Romance is legitimate artistic expression by any measure I can offer. Romances provide educational opportunities, both intellectual and emotional. Entertainment in fiction is a legitimate artistic goal. Romances with beautiful language and unique construction exist. But of course, you actually have to read them in order to realize that.

One comment

  1. I loved this, and heartily agree. Resorting to the "it sells so well, maybe you don't even know how important this is" argument is easy, and accurate, but also short changing.

    It is educational, in all the ways you said. And it's also educational about empathy. I love reading a wide diversity of heroines and heroes that are, honestly, people I'd never get to know IRL because they're too rich or poor or New Yorker for us to really be comfortable around each other. It teaches me to remember how rude that woman in the DMV is, she has a story, which is comprised of mundane things and massive important interesting things.
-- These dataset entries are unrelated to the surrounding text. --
(** The decimal places of what an order of the result carries: a notional
    has at most two, a quantity at most three unless it is the holding that
    the clamp of the partial-sell path put in place of the rounded value. *)
Lemma emitted_decimal_places (o : Order.t) :
  o ∈ calculate_orders cur tgt mos ->
  (forall n, Order.notional o = Some n -> decimal_places_le 2 n)
  /\ (forall q, Order.qty o = Some q ->
      decimal_places_le 3 q
      \/ (Order.side o = sell /\ q = current_qty cur (Order.symbol o))).
Proof.
  intros Hin. apply elem_of_calculate_orders in Hin.
  destruct (Order.side o) eqn:Hside.
  - destruct (order_for_buy _ _ Hin Hside) as [(q & -> & _ & Hq)| ->]; simpl.
    + split; [done|]. intros ? [= <-]. by left.
    + split; [|done]. intros ? [= <-]. apply round_decimal_places.
  - destruct (order_for_sell _ _ Hin Hside) as [Ho _].
    set (s := Order.symbol o) in *. rewrite Ho. simpl.
    split; [done|]. intros ? [= <-]. unfold sell_qty.
    destruct (negb (symbol_in_target tgt s));
      [left; apply round_decimal_places|].
    destruct (Qeq_bool (target_value tgt s) 0);
      [left; apply round_decimal_places|].
    destruct (Qltb 0 (current_value cur s)).
    + unfold py_min. destruct (Qltb _ _); [by right|].
      left. apply round_decimal_places.
    + left. by exists 0%Z.
Qed.
End quantities.

(** A sell computed by calculate_orders is never refused by execute_order:
    its quantity is positive, so a request for it reaches the broker. *)
Lemma emitted_sell_requested (cur : gmap string PositionData.t)
    (tgt : gmap string Q) (mos : Q) (o : Order.t) :
  o ∈ calculate_orders cur tgt mos -> Order.side o = sell ->
  exists q,
    Order.qty o = Some q
    /\ order_request o
       = Some (MarketOrderRequest.mk (Order.symbol o) sell (Some q) None
                 (if is_crypto (Order.symbol o) then GTC else DAY)).
Proof.
  intros Hin Hside.
  destruct (emitted_sell _ _ _ _ Hin Hside) as (q & Hq & _ & Hpos & _).
  exists q. split; [done|].
  unfold order_request, execute_order. rewrite Hside, Hq. simpl.
  assert (Qle_bool q 0 = false) as ->; [|done].
  apply not_true_iff_false. rewrite Qle_bool_iff. by apply Qlt_not_le.
Qed.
    For me, the argument I want to see stood by more is it IS fun. It IS pleasure. Pleasure is dismissed, but should it be? Whenever the subject comes up, people talk about the year their mother was dying slowly and they could barely think between hospital visits and grief, but they read romance novels and it got them through. Accidents and illnesses and trauma and fear are unfortunately an everyday part of life, and reprieve is not something to begrudge anyone. Even without resorting to the obvious tragedies, life can really wear someone down. Long hours, anxiety, fear of the unknown and fear for the future, mundane drudgery, boring tasks–they all add up. Having time away from that is good for us, good for our minds and good for our bodies. So people should quit knocking it.